* [WHAT THIS TASK INVOLVES] Repeat exactly, and only, the lines of the entries below from the one with "sig_verify : string" through the one with "header ← or_malformed", both ends included.

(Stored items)
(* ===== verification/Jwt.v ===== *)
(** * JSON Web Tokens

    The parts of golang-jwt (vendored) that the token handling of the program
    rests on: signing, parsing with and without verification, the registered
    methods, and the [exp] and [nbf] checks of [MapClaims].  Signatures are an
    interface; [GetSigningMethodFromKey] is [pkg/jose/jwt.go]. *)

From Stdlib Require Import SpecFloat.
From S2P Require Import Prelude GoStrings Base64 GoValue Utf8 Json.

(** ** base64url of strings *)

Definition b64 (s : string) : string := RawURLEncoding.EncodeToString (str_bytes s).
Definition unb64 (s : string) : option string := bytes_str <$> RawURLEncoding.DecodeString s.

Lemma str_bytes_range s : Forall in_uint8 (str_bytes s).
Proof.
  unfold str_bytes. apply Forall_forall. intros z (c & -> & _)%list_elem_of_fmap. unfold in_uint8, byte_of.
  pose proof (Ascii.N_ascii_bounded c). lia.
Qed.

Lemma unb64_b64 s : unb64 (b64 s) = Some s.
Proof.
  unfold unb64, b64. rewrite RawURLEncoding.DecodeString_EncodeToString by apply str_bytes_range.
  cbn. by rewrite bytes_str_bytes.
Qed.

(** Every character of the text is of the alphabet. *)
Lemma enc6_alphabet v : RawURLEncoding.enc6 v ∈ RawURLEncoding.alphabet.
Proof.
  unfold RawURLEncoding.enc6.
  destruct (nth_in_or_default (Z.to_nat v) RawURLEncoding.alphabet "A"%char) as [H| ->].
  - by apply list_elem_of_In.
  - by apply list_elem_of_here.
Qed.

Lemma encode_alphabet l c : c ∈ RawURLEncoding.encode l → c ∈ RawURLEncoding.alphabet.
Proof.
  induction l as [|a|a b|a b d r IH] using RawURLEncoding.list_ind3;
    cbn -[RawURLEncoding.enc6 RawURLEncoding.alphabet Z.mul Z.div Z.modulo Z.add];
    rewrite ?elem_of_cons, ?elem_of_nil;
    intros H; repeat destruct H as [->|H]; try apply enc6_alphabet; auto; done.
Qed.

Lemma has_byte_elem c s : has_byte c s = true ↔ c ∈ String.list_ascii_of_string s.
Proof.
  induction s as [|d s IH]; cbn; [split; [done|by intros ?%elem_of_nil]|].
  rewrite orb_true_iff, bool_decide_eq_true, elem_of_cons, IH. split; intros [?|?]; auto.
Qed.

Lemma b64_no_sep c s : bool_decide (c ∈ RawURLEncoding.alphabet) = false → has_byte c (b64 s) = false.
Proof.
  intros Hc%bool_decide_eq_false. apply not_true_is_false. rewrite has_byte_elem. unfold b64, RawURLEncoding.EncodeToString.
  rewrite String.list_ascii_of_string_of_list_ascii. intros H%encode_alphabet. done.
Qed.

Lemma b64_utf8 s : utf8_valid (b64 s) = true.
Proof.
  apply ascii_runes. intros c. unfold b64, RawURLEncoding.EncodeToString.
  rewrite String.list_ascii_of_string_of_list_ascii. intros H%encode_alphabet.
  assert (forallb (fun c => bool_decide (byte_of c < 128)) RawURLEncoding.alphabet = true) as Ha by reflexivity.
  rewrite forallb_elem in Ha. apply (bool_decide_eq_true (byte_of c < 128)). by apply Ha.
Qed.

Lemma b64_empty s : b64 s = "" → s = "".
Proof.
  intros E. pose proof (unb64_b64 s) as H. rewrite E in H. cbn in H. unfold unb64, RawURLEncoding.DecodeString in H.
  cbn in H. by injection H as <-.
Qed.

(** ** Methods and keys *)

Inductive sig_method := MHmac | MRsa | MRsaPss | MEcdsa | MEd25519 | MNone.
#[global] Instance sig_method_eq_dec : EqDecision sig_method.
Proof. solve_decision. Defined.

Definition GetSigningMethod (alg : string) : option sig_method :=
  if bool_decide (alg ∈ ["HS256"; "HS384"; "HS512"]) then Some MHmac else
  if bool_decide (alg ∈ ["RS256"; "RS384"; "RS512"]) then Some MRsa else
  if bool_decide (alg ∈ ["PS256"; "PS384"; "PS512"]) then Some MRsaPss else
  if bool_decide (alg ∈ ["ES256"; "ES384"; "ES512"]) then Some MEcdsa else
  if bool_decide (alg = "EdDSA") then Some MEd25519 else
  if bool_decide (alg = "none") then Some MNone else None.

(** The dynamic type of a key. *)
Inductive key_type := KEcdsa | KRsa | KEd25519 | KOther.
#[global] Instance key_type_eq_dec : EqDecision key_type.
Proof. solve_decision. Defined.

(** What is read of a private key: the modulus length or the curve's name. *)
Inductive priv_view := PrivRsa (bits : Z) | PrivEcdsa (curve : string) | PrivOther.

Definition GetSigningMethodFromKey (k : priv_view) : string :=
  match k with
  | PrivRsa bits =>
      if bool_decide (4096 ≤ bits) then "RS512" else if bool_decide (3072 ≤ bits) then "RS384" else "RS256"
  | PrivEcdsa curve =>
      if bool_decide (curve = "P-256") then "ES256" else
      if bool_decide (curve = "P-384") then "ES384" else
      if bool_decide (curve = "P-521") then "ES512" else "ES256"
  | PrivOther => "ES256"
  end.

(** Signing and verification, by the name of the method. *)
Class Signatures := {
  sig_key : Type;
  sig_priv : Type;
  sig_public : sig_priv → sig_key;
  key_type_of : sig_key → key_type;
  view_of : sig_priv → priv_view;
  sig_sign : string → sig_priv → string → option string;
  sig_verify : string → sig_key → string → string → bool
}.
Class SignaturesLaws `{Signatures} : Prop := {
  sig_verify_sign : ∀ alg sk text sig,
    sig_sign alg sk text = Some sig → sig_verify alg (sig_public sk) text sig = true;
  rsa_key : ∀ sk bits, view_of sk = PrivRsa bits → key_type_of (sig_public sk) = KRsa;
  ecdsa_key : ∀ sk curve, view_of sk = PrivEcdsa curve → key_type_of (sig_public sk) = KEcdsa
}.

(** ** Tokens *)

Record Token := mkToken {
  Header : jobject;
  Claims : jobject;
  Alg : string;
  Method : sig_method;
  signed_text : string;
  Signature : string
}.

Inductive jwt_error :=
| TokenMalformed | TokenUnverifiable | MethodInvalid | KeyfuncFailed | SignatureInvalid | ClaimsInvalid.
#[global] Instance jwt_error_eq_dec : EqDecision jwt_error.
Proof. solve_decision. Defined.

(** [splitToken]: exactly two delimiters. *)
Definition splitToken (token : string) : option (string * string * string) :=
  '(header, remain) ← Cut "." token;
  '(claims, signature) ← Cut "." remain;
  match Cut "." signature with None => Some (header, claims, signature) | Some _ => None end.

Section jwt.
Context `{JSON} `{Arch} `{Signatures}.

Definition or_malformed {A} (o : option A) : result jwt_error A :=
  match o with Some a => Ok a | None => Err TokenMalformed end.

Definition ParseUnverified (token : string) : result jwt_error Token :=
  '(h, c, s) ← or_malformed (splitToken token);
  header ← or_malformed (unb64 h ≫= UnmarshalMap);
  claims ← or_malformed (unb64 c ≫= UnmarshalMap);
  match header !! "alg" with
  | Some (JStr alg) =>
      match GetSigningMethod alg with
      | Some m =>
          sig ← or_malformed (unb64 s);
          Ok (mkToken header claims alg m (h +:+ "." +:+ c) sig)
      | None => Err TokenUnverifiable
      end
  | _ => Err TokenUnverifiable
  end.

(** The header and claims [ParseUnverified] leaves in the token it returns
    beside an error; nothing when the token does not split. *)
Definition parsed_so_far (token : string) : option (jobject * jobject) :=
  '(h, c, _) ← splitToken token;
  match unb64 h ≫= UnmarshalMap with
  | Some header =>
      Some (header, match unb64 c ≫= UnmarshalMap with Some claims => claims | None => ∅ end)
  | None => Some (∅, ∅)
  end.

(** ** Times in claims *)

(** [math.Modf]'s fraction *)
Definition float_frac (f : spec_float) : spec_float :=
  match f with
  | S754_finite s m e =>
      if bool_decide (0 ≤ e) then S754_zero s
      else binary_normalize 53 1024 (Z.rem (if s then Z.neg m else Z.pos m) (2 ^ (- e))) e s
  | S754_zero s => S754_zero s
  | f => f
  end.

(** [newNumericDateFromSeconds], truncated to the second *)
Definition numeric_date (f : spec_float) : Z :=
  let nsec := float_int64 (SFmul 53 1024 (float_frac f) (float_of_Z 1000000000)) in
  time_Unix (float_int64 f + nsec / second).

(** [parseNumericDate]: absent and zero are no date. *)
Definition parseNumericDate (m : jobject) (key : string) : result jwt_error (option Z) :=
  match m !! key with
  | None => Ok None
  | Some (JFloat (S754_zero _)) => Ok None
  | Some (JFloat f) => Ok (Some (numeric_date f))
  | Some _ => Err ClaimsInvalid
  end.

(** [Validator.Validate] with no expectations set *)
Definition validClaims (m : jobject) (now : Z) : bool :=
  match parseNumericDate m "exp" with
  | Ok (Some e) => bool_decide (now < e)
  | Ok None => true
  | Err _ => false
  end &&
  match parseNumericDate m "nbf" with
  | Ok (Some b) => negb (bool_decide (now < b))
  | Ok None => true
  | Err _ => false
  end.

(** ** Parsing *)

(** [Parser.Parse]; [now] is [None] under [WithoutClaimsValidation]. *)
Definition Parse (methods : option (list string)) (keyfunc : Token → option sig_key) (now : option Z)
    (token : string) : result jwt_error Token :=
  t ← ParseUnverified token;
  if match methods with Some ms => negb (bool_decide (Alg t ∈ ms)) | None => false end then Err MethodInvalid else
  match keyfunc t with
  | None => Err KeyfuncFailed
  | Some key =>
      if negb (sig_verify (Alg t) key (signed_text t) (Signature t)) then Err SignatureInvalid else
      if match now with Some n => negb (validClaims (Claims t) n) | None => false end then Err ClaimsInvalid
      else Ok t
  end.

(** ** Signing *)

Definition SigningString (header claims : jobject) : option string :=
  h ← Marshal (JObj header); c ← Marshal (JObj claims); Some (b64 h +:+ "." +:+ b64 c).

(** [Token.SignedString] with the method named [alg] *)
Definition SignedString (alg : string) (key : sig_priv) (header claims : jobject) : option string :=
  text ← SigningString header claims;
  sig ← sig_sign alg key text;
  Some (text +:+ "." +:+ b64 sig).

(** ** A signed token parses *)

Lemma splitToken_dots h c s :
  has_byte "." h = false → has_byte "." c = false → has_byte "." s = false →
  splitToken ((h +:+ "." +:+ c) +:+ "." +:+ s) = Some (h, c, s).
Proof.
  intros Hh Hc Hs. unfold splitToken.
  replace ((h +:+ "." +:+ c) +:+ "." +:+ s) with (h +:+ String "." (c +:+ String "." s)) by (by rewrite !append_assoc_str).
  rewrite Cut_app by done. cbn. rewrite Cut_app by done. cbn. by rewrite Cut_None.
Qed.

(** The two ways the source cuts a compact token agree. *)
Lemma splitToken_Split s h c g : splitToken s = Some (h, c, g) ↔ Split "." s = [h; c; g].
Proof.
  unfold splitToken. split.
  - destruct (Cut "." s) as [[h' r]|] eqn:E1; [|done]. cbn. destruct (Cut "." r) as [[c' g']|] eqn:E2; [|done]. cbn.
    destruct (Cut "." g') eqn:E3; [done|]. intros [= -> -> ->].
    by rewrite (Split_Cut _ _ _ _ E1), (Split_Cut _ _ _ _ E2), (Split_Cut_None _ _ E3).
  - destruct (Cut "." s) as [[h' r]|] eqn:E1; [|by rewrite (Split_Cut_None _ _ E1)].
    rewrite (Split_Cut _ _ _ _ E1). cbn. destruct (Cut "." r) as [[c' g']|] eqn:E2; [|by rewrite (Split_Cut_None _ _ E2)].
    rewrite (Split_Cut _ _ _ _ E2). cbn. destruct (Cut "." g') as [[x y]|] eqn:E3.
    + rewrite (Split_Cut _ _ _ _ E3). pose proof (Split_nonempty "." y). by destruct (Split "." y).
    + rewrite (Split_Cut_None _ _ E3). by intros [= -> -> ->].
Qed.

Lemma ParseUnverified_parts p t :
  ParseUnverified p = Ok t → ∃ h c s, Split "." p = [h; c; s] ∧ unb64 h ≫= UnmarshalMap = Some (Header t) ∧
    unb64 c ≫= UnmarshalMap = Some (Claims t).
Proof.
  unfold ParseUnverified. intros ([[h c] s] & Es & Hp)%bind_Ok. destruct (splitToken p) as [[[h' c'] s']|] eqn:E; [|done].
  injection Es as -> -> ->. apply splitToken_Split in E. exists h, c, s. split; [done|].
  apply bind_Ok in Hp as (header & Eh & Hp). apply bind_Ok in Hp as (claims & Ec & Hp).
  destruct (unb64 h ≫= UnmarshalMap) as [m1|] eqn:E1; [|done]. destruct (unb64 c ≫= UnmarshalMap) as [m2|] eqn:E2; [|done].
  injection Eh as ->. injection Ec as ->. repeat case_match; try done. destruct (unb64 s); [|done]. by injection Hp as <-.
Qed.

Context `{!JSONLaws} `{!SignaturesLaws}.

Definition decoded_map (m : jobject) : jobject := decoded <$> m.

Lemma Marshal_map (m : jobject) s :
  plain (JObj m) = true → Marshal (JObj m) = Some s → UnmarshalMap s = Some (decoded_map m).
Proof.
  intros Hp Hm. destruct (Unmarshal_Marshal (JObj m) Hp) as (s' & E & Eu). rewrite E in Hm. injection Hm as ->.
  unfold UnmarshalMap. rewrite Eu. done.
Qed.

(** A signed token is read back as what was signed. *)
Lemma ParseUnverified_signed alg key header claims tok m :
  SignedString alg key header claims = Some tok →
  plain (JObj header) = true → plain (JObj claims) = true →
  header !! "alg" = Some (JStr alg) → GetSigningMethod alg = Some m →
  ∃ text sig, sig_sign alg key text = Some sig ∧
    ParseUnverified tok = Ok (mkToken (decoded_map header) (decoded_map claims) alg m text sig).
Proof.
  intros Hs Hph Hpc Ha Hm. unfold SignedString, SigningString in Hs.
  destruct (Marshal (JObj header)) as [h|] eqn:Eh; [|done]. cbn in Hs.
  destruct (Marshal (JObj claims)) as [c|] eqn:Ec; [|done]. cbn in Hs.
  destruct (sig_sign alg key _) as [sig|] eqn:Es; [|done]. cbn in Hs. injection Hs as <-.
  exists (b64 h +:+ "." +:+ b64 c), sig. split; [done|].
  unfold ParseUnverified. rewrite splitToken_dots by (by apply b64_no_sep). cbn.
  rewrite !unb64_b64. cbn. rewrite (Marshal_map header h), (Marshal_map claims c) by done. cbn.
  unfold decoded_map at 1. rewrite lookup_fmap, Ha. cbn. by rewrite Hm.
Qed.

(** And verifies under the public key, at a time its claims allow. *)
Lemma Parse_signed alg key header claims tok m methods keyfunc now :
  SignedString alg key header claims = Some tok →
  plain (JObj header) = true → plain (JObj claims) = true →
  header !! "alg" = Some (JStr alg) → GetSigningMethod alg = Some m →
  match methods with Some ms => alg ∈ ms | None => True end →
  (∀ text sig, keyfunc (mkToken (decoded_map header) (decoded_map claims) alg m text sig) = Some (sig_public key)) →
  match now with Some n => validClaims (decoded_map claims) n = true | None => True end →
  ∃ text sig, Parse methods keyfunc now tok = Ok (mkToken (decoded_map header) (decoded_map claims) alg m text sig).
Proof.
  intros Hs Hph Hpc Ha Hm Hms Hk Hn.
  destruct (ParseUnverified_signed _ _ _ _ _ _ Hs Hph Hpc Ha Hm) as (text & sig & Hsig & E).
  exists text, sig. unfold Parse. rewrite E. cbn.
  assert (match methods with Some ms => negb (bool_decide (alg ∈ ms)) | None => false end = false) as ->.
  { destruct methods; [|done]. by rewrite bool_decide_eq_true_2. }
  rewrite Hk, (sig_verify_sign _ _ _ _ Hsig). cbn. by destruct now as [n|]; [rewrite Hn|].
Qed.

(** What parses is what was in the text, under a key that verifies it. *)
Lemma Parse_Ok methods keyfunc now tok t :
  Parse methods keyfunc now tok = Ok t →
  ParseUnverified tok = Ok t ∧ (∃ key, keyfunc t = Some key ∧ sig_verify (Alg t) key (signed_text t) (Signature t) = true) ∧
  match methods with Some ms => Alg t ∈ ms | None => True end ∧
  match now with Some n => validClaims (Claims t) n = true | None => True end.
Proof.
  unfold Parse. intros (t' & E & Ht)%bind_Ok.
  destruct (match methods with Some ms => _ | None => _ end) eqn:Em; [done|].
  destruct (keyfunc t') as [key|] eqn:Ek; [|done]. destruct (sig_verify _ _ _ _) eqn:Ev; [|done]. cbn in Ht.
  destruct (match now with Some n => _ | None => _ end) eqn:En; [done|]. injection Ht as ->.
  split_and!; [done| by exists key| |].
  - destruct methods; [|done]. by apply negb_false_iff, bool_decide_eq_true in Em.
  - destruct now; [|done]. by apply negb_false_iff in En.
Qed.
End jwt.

* [WRITTEN ANSWER]
  sig_verify : string → sig_key → string → string → bool
}.
Class SignaturesLaws `{Signatures} : Prop := {
  sig_verify_sign : ∀ alg sk text sig,
    sig_sign alg sk text = Some sig → sig_verify alg (sig_public sk) text sig = true;
  rsa_key : ∀ sk bits, view_of sk = PrivRsa bits → key_type_of (sig_public sk) = KRsa;
  ecdsa_key : ∀ sk curve, view_of sk = PrivEcdsa curve → key_type_of (sig_public sk) = KEcdsa
}.

(** ** Tokens *)

Record Token := mkToken {
  Header : jobject;
  Claims : jobject;
  Alg : string;
  Method : sig_method;
  signed_text : string;
  Signature : string
}.

Inductive jwt_error :=
| TokenMalformed | TokenUnverifiable | MethodInvalid | KeyfuncFailed | SignatureInvalid | ClaimsInvalid.
#[global] Instance jwt_error_eq_dec : EqDecision jwt_error.
Proof. solve_decision. Defined.

(** [splitToken]: exactly two delimiters. *)
Definition splitToken (token : string) : option (string * string * string) :=
  '(header, remain) ← Cut "." token;
  '(claims, signature) ← Cut "." remain;
  match Cut "." signature with None => Some (header, claims, signature) | Some _ => None end.

Section jwt.
Context `{JSON} `{Arch} `{Signatures}.

Definition or_malformed {A} (o : option A) : result jwt_error A :=
  match o with Some a => Ok a | None => Err TokenMalformed end.

Definition ParseUnverified (token : string) : result jwt_error Token :=
  '(h, c, s) ← or_malformed (splitToken token);
  header ← or_malformed (unb64 h ≫= UnmarshalMap);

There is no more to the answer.